_EXERCISE BRIEF_. Write each of the records out again exactly.

- Opening Delimiter -

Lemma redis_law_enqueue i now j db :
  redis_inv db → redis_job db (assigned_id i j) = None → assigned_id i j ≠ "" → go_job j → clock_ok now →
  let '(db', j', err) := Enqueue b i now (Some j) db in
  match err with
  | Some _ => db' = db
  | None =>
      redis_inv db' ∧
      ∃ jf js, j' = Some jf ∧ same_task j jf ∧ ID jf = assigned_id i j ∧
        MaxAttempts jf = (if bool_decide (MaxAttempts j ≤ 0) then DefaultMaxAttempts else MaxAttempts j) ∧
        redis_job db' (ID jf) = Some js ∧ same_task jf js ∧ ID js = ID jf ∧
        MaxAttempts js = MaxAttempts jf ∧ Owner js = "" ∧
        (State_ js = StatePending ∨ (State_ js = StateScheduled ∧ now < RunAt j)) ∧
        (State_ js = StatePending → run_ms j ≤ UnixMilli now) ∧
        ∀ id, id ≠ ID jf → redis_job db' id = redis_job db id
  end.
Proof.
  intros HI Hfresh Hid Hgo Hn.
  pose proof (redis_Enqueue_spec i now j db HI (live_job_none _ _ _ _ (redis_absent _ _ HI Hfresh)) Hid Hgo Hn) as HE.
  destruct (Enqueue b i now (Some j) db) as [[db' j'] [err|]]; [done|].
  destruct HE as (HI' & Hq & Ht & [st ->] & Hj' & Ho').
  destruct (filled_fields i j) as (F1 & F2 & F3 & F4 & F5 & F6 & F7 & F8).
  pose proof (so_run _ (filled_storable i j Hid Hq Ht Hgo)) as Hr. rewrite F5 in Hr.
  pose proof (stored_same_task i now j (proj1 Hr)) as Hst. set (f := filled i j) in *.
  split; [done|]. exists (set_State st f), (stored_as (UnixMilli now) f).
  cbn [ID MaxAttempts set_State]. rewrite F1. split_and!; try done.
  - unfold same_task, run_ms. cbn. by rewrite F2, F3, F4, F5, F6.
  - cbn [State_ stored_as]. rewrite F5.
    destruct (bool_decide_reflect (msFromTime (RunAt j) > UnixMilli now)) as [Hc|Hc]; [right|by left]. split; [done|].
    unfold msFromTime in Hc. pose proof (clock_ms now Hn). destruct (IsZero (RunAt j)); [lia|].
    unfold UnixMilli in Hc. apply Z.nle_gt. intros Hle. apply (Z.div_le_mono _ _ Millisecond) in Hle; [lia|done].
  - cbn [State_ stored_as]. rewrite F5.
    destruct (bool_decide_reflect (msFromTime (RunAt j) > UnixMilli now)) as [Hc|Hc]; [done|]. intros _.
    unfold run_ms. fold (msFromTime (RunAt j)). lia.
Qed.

- Closing Delimiter -

_PROBLEM SOLUTION_.
Lemma redis_law_enqueue i now j db :
  redis_inv db → redis_job db (assigned_id i j) = None → assigned_id i j ≠ "" → go_job j → clock_ok now →
  let '(db', j', err) := Enqueue b i now (Some j) db in
  match err with
  | Some _ => db' = db
  | None =>
      redis_inv db' ∧
      ∃ jf js, j' = Some jf ∧ same_task j jf ∧ ID jf = assigned_id i j ∧
        MaxAttempts jf = (if bool_decide (MaxAttempts j ≤ 0) then DefaultMaxAttempts else MaxAttempts j) ∧
        redis_job db' (ID jf) = Some js ∧ same_task jf js ∧ ID js = ID jf ∧
        MaxAttempts js = MaxAttempts jf ∧ Owner js = "" ∧
        (State_ js = StatePending ∨ (State_ js = StateScheduled ∧ now < RunAt j)) ∧
        (State_ js = StatePending → run_ms j ≤ UnixMilli now) ∧
        ∀ id, id ≠ ID jf → redis_job db' id = redis_job db id
  end.
Proof.
  intros HI Hfresh Hid Hgo Hn.
  pose proof (redis_Enqueue_spec i now j db HI (live_job_none _ _ _ _ (redis_absent _ _ HI Hfresh)) Hid Hgo Hn) as HE.
  destruct (Enqueue b i now (Some j) db) as [[db' j'] [err|]]; [done|].
  destruct HE as (HI' & Hq & Ht & [st ->] & Hj' & Ho').
  destruct (filled_fields i j) as (F1 & F2 & F3 & F4 & F5 & F6 & F7 & F8).
  pose proof (so_run _ (filled_storable i j Hid Hq Ht Hgo)) as Hr. rewrite F5 in Hr.
  pose proof (stored_same_task i now j (proj1 Hr)) as Hst. set (f := filled i j) in *.
  split; [done|]. exists (set_State st f), (stored_as (UnixMilli now) f).
  cbn [ID MaxAttempts set_State]. rewrite F1. split_and!; try done.
  - unfold same_task, run_ms. cbn. by rewrite F2, F3, F4, F5, F6.
  - cbn [State_ stored_as]. rewrite F5.
    destruct (bool_decide_reflect (msFromTime (RunAt j) > UnixMilli now)) as [Hc|Hc]; [right|by left]. split; [done|].
    unfold msFromTime in Hc. pose proof (clock_ms now Hn). destruct (IsZero (RunAt j)); [lia|].
    unfold UnixMilli in Hc. apply Z.nle_gt. intros Hle. apply (Z.div_le_mono _ _ Millisecond) in Hle; [lia|done].
  - cbn [State_ stored_as]. rewrite F5.
    destruct (bool_decide_reflect (msFromTime (RunAt j) > UnixMilli now)) as [Hc|Hc]; [done|]. intros _.
    unfold run_ms. fold (msFromTime (RunAt j)). lia.
Qed.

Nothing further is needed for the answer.